Producer Jeanne Montalvo brings this personal story about growing up in the South.
When we set off on our Southern Latino road trip, it only made sense to start at home. My family has lived in the South for around 30 years. My parents were born, raised and married in the Dominican Republic. They came to the states in 1980 on a scholarship to study English in Oregon, some 3,000 miles from their tiny island. When they arrived, they were accepted to a graduate program at Oregon State University.

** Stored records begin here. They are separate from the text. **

(** * ssosync: the reconciliation engine (internal/sync.go) over the
      AWS Identity Store client (internal/aws/client.go)

    A shallow embedding of [SyncUsers], [SyncGroups],
    [SyncMembershipsForGroup], [RemoveUsers] and [DoSync] together with the
    [aws.Client] wrapper they drive.  Go maps are [gmap string _], Go slices
    are lists, [*string] is [option string], a Go [error] value is
    [option error] ([None] is [nil]).  Every call made through the two client
    interfaces is recorded, in order, in the trace a computation returns. *)

From stdpp Require Import base strings gmap list.

(** ** Go values *)

Inductive error := Err (msg : string).

#[global] Instance error_eq_dec : EqDecision error.
Proof. solve_decision. Defined.

(** [awsutils.ToString]: a nil [*string] reads as the empty string. *)
Definition ToString (p : option string) : string := default EmptyString p.

(** [awsutils.String]. *)
Definition String (s : string) : option string := Some s.

(** [strings.Join] *)
Fixpoint Join (elems : list string) (sep : string) : string :=
  match elems with
  | [] => EmptyString
  | [e] => e
  | e :: rest => e +:+ sep +:+ Join rest sep
  end.

(** ** github.com/aws/aws-sdk-go-v2/service/identitystore/types *)
Module types.

Record Name := { FamilyName : option string; GivenName : option string }.

Record Email :=
  { Primary : bool; Type_ : option string; Value : option string }.

Record ExternalId := { Id : option string; Issuer : option string }.

Record User := {
  UserId : option string;
  UserName : option string;
  DisplayName : option string;
  User_Name : option Name;
  Emails : list Email;
  ExternalIds : list ExternalId;
}.

Record Group := {
  GroupId : option string;
  Group_DisplayName : option string;
  Description : option string;
}.

(** The [MemberId] union: the one known member and the SDK's catch-all. *)
Inductive MemberId :=
| MemberIdMemberUserId (Value : string)
| UnknownUnionMember (Tag : string).

(** [MemberId] is an interface value, so it may also be nil ([None]). *)
Record GroupMembership := {
  Membership_GroupId : option string;
  IdentityStoreId : option string;
  Membership_MemberId : option MemberId;
  MembershipId : option string;
}.

#[global] Instance Name_eq_dec : EqDecision Name.
Proof. solve_decision. Defined.
#[global] Instance Email_eq_dec : EqDecision Email.
Proof. solve_decision. Defined.
#[global] Instance ExternalId_eq_dec : EqDecision ExternalId.
Proof. solve_decision. Defined.
#[global] Instance User_eq_dec : EqDecision User.
Proof. solve_decision. Defined.
#[global] Instance Group_eq_dec : EqDecision Group.
Proof. solve_decision. Defined.
#[global] Instance MemberId_eq_dec : EqDecision MemberId.
Proof. solve_decision. Defined.
#[global] Instance GroupMembership_eq_dec : EqDecision GroupMembership.
Proof. solve_decision. Defined.

End types.

(** ** google.golang.org/api/admin/directory/v1 *)
Module admin.

(** Modelled from the spec: the declarations of the source directory's
    entities are not part of the sources at hand.  "Each SourceUser exposes:
    primary email, given/family name, suspended flag, source-native id.
    Each SourceGroup exposes: name, description, email.  Each SourceMember
    exposes: email." *)
Record UserName := { GivenName : string; FamilyName : string }.

Record User := {
  PrimaryEmail : string;
  Name : UserName;
  Suspended : bool;
  Id : string;
}.

Record Group := {
  Group_Name : string;
  Group_Description : string;
  Group_Email : string;
}.

Record Member := { Member_Email : string }.

#[global] Instance UserName_eq_dec : EqDecision UserName.
Proof. solve_decision. Defined.
#[global] Instance User_eq_dec : EqDecision User.
Proof. solve_decision. Defined.
#[global] Instance Group_eq_dec : EqDecision Group.
Proof. solve_decision. Defined.
#[global] Instance Member_eq_dec : EqDecision Member.
Proof. solve_decision. Defined.

End admin.

(** ** internal/config: the fields of [config.Config] the engine reads *)
Module config.

Record Config := {
  GoogleCredentials : string;
  GoogleAdmin : string;
  IsLambda : bool;
  IdentityStoreId : string;
  UserMatch : string;
  GroupMatch : string;
  IgnoreUsers : list string;
  IgnoreGroups : list string;
  IncludeGroups : list string;
}.

End config.

(** ** Calls through the client interfaces

    One constructor per method of [aws.Client] and per method of
    [google.Client] the engine uses, carrying the arguments of the call. *)
Inductive Call :=
| CreateUserCall (u : types.User)
| DeleteUserCall (u : types.User)
| DeleteGroupCall (g : types.Group)
| CreateGroupCall (name description : option string)
| AddUserToGroupCall (u : types.User) (g : types.Group)
| RemoveGroupMembershipCall (m : types.GroupMembership)
| GetGroupMembersCall (g : types.Group)
| GetGroupsCall
| GetUsersCall
| GoogleGetUsersCall (query : string)
| GoogleGetDeletedUsersCall
| GoogleGetGroupsCall (query : string)
| GoogleGetGroupMembersCall (g : admin.Group).

#[global] Instance Call_eq_dec : EqDecision Call.
Proof. solve_decision. Defined.

(** The six mutating methods of the target adapter. *)
Definition mutating (c : Call) : bool :=
  match c with
  | CreateUserCall _ | DeleteUserCall _ | DeleteGroupCall _
  | CreateGroupCall _ _ | AddUserToGroupCall _ _
  | RemoveGroupMembershipCall _ => true
  | _ => false
  end.

Definition mutations (t : list Call) : list Call :=
  filter (λ c, mutating c = true) t.

Definition isDeleteUser (c : Call) : bool :=
  match c with DeleteUserCall _ => true | _ => false end.

Definition isRemoveGroupMembership (c : Call) : bool :=
  match c with RemoveGroupMembershipCall _ => true | _ => false end.

Definition isAddUserToGroup (c : Call) : bool :=
  match c with AddUserToGroupCall _ _ => true | _ => false end.

(** ** The effect of running Go code

    A computation either returns or panics; in both cases it leaves a store
    state behind and has made a sequence of calls. *)
Inductive outcome (A : Type) :=
| Ok (a : A)
| Panic (msg : string).
Arguments Ok {A} a.
Arguments Panic {A} msg.

Definition nilDeref : string :=
  "invalid memory address or nil pointer dereference".

(** ** The Identity Store service behind [aws.Client]

    The SDK operations the wrapper calls.  A listing is what its paginator
    yields: a sequence of pages, each a page of items or an error; reading
    does not change the store. *)
Record IdentityStore (St : Type) := {
  sdk_CreateUser :
    option string → option string → option types.Name → list types.Email →
    St → (error + option string) * St;
  sdk_DeleteUser : option string → St → option error * St;
  sdk_DeleteGroup : option string → St → option error * St;
  sdk_CreateGroup :
    option string → option string → St → (error + option string) * St;
  sdk_CreateGroupMembership :
    option string → types.MemberId → St → (error + option string) * St;
  sdk_DeleteGroupMembership : option string → St → option error * St;
  sdk_ListGroupMemberships :
    option string → St → list (error + list types.GroupMembership);
  sdk_ListGroups : St → list (error + list types.Group);
  sdk_ListUsers : St → list (error + list types.User);
}.
Arguments sdk_CreateUser {St}.
Arguments sdk_DeleteUser {St}.
Arguments sdk_DeleteGroup {St}.
Arguments sdk_CreateGroup {St}.
Arguments sdk_CreateGroupMembership {St}.
Arguments sdk_DeleteGroupMembership {St}.
Arguments sdk_ListGroupMemberships {St}.
Arguments sdk_ListGroups {St}.
Arguments sdk_ListUsers {St}.

(** ** internal/google: the source adapter *)
Module google.

(** Modelled from the spec: the source adapter ([internal/google]) is not
    part of the sources at hand.  "ListUsers(filterQuery), ListDeletedUsers(),
    ListGroups(filterQuery), ListGroupMembers(sourceGroup)", each a finite
    sequence or a fetch error; read-only. *)
Record Client := {
  GetUsers : string → list admin.User * option error;
  GetDeletedUsers : list admin.User * option error;
  GetGroups : string → list admin.Group * option error;
  GetGroupMembers : admin.Group → list admin.Member * option error;
}.

End google.

(** The order in which a [for ... range] over a Go map visits its entries is
    chosen by the runtime. *)
Definition RangeOrder : Type := ∀ A : Type, gmap string A → list (string * A).

(** ** The engine, over an arbitrary store, source and runtime *)
Section Engine.

Context {St : Type}.

(** The [client] struct: the SDK handle and the identity store id. *)
Variable sdk : IdentityStore St.
Variable identityStoreId : option string.

(** A computation takes the store state and returns its outcome, the new
    store state and the calls it made. *)
Definition M (A : Type) : Type := St → outcome A * St * list Call.

Definition ret {A} (a : A) : M A := λ s, (Ok a, s, []).

Definition bind {A B} (m : M A) (f : A → M B) : M B :=
  λ s,
    match m s with
    | (Ok a, s', t) => let '(o, s'', t') := f a s' in (o, s'', t ++ t')
    | (Panic msg, s', t) => (Panic msg, s', t)
    end.

Definition panic {A} (msg : string) : M A := λ s, (Panic msg, s, []).

(** Record a call, then perform it on the store. *)
Definition call {A} (c : Call) (op : St → A * St) : M A :=
  λ s, let '(a, s') := op s in (Ok a, s', [c]).

(** Record a call that only reads the store. *)
Definition query {A} (c : Call) (rd : St → A) : M A :=
  λ s, (Ok (rd s), s, [c]).

Notation "'let*' p ':=' m 'in' k" := (bind m (λ p, k))
  (at level 10, p pattern, m at level 100, k at level 200).

(** *** internal/aws/client.go

    The methods that return a pointer and an error return [(nil, err)] or
    [(p, nil)]: a sum.  The listings return what they gathered and an error:
    a pair. *)

(** The paginator loop shared by [GetGroupMembers], [GetGroups] and
    [GetUsers]: append the pages to [res]; a failing page returns what was
    gathered so far together with the error. *)
Fixpoint drain {A} (res : list A) (pages : list (error + list A))
  : list A * option error :=
  match pages with
  | [] => (res, None)
  | inl err :: _ => (res, Some err)
  | inr output :: rest => drain (res ++ output) rest
  end.

Definition aws_CreateUser (u : types.User) : M (error + types.User) :=
  call (CreateUserCall u) (λ s,
    let '(res, s') :=
      sdk_CreateUser sdk (types.DisplayName u) (types.UserName u)
        (types.User_Name u) (types.Emails u) s in
    match res with
    | inl err => (inl err, s')
    | inr uid =>
        (inr {| types.UserId := uid;
                types.UserName := types.UserName u;
                types.DisplayName := types.DisplayName u;
                types.User_Name := types.User_Name u;
                types.Emails := types.Emails u;
                types.ExternalIds := types.ExternalIds u |}, s')
    end).

Definition aws_DeleteUser (u : types.User) : M (option error) :=
  call (DeleteUserCall u) (sdk_DeleteUser sdk (types.UserId u)).

Definition aws_DeleteGroup (g : types.Group) : M (option error) :=
  call (DeleteGroupCall g) (sdk_DeleteGroup sdk (types.GroupId g)).

Definition aws_CreateGroup (name description : option string)
  : M (error + types.Group) :=
  call (CreateGroupCall name description) (λ s,
    let '(res, s') := sdk_CreateGroup sdk name description s in
    match res with
    | inl err => (inl err, s')
    | inr gid =>
        (inr {| types.GroupId := gid;
                types.Group_DisplayName := name;
                types.Description := description |}, s')
    end).

Definition aws_AddUserToGroup (u : types.User) (g : types.Group)
  : M (error + types.GroupMembership) :=
  call (AddUserToGroupCall u g) (λ s,
    let memberId := types.MemberIdMemberUserId (ToString (types.UserId u)) in
    let '(res, s') :=
      sdk_CreateGroupMembership sdk (types.GroupId g) memberId s in
    match res with
    | inl err => (inl err, s')
    | inr mid =>
        (inr {| types.Membership_GroupId := types.GroupId g;
                types.IdentityStoreId := identityStoreId;
                types.Membership_MemberId := Some memberId;
                types.MembershipId := mid |}, s')
    end).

My dad, Roberto Montalvo, finished a master’s degree in civil engineering there and my mom, Socorro Montalvo, a Ph.D. in chemistry. Once they finished, they were faced with the decision to go back to the Dominican Republic or stay in the country. Ultimately, they were able to stay with an H-1 Visa, and decided to move to Tampa, Florida. But when they got to Tampa, things weren’t as easy as they hoped they would be. Despite their flashy new graduate degrees, they struggled to find work.
“Every time I talked to a company that I needed to help me with my papers, I was shut down. So with a graduate school degree, a civil engineer, I worked in construction. But I had to put food on the table,” my dad says.
My dad worked construction at that time like many do: under the table. By the end of 1986 though, my dad got an offer from a company that was building a plant in South Alabama, and they were willing to process his visa. We moved to Brewton, Alabama, a small town near the border of Alabama and Florida.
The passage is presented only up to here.